Could you copy out every line of the data where the word "match" occurs?

(Collected data)
◇ ◇ ◇

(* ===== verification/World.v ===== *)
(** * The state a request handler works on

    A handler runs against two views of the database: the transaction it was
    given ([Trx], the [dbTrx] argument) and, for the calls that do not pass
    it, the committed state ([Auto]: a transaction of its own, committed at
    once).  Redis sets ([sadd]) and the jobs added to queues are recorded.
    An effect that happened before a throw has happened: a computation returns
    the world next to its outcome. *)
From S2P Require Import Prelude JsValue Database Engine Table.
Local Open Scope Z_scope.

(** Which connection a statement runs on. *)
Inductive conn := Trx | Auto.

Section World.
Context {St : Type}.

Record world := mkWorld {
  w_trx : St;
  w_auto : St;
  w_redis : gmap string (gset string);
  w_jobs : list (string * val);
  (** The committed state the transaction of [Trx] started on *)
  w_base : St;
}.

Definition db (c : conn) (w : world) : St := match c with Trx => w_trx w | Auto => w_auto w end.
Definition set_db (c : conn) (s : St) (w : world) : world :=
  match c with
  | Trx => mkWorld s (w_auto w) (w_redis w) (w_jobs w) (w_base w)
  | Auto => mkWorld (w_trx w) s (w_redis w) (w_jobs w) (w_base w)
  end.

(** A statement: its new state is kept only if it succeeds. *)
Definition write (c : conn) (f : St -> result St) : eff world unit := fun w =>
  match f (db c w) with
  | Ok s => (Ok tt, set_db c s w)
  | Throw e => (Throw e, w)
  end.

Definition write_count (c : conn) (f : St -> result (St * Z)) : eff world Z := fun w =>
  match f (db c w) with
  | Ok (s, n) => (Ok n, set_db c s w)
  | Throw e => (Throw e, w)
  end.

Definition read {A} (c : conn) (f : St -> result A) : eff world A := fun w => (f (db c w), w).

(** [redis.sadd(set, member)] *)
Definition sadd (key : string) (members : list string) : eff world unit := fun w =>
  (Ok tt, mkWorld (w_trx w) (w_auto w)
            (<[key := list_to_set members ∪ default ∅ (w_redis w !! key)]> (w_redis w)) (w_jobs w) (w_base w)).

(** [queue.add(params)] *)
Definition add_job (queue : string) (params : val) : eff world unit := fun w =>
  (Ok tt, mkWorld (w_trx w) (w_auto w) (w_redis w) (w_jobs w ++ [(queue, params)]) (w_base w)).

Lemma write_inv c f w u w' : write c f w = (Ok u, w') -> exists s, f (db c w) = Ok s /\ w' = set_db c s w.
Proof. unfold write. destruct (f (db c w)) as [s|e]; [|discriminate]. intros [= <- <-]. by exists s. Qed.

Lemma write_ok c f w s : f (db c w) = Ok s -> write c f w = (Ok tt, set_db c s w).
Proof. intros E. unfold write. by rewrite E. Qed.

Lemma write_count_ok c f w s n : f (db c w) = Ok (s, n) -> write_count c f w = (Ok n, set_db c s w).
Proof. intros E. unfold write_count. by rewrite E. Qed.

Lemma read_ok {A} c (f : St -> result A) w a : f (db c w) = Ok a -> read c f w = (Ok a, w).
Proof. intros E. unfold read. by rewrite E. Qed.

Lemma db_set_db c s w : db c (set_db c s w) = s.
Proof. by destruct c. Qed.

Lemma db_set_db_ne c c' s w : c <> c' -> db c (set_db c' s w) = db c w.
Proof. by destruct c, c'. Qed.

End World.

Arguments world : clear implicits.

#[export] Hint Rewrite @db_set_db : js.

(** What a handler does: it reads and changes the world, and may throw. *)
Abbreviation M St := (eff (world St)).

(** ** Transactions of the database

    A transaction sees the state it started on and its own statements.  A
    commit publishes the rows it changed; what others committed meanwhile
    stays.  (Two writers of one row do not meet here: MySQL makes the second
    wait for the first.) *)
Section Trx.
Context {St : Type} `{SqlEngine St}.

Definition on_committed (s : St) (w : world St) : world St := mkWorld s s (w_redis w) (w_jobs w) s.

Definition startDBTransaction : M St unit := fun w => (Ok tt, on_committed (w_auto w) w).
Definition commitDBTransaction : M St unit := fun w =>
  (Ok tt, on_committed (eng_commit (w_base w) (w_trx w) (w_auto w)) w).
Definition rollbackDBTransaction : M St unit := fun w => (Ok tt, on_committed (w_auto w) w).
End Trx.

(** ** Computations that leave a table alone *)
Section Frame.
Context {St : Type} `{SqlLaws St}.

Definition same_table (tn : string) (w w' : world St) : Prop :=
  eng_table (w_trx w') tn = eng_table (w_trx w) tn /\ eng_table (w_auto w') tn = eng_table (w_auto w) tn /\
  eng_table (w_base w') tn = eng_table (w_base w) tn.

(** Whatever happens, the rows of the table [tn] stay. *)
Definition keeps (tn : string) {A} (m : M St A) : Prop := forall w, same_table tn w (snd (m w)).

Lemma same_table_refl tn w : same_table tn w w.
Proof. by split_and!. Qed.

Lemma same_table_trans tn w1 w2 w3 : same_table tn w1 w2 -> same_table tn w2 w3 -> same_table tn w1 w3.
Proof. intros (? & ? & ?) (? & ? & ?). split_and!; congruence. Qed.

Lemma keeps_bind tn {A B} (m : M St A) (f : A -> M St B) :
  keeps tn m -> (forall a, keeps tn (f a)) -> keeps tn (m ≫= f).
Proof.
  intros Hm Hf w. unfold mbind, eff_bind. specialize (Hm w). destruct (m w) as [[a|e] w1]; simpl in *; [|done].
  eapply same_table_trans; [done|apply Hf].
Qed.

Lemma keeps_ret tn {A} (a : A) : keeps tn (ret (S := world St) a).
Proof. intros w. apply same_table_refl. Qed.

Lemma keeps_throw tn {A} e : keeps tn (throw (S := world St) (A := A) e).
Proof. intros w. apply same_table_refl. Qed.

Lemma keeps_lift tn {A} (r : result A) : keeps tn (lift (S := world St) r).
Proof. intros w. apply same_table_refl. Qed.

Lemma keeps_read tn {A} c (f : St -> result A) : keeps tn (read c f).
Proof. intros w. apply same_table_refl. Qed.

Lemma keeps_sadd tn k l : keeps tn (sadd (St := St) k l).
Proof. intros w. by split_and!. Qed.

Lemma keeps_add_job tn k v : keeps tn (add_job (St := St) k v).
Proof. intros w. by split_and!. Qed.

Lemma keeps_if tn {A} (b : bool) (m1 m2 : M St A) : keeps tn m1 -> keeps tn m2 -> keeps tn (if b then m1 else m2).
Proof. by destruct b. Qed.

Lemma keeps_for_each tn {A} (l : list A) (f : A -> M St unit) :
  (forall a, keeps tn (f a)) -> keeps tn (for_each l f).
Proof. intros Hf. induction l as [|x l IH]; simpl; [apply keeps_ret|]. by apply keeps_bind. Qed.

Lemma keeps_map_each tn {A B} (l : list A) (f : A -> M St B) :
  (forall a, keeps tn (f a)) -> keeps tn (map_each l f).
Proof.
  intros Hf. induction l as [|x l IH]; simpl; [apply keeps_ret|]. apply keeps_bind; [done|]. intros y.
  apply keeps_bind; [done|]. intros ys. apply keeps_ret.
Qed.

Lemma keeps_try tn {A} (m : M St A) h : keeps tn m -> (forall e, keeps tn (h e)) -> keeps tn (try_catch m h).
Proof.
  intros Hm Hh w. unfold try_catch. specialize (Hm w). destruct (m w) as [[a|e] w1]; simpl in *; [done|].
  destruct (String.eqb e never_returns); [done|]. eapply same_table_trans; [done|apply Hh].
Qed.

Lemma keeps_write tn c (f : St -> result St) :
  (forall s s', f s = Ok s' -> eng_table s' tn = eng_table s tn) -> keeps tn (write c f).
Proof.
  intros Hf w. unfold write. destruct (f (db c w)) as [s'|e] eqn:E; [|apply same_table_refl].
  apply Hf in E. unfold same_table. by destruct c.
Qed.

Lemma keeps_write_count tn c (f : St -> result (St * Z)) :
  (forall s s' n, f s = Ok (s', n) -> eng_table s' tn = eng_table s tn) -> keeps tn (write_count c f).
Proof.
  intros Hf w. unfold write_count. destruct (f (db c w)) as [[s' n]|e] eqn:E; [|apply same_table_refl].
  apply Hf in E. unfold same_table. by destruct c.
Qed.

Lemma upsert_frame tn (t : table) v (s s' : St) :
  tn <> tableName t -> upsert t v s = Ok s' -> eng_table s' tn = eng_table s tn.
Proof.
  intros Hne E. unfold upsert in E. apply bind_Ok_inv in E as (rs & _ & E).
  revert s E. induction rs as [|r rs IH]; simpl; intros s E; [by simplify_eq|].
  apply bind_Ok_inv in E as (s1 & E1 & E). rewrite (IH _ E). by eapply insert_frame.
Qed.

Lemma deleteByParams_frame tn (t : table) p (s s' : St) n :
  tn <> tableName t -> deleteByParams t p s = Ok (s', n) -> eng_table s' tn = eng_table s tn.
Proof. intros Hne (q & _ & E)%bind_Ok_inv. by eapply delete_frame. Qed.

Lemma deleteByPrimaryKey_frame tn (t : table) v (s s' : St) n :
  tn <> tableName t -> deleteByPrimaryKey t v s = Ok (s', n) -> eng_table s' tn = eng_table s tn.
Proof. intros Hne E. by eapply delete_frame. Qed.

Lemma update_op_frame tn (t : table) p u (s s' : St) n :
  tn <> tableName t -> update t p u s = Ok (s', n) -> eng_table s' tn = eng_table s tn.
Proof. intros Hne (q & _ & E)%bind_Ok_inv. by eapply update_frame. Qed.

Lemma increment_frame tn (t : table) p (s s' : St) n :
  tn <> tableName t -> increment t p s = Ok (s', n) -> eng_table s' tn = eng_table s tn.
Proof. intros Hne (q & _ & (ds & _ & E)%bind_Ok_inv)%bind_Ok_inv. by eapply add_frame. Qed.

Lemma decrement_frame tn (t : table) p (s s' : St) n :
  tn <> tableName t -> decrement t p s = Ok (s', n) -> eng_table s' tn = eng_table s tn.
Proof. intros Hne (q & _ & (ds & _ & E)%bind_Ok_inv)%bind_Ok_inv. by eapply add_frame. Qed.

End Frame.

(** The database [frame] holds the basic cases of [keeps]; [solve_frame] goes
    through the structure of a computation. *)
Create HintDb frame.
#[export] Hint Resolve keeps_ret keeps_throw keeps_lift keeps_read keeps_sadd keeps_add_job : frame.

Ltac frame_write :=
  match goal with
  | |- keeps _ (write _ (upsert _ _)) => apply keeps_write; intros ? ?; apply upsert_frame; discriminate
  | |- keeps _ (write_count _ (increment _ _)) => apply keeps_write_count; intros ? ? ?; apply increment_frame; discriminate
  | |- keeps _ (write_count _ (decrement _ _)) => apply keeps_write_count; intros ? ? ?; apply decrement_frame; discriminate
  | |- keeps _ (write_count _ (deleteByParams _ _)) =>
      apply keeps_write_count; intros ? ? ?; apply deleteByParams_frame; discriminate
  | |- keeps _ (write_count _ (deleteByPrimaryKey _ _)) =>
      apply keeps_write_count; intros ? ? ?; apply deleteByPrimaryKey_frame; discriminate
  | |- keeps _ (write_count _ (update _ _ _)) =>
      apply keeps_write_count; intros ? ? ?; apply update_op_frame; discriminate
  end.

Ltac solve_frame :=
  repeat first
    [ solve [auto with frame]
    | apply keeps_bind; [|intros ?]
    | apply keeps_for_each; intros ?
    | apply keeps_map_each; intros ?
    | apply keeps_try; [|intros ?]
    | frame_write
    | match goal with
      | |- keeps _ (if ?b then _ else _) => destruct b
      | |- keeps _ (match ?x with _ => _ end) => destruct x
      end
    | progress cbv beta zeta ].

◇ ◇ ◇

== Solution to this exercise ==
Definition db (c : conn) (w : world) : St := match c with Trx => w_trx w | Auto => w_auto w end.
  match c with
  match f (db c w) with
  match f (db c w) with
  match goal with
    | match goal with
      | |- keeps _ (match ?x with _ => _ end) => destruct x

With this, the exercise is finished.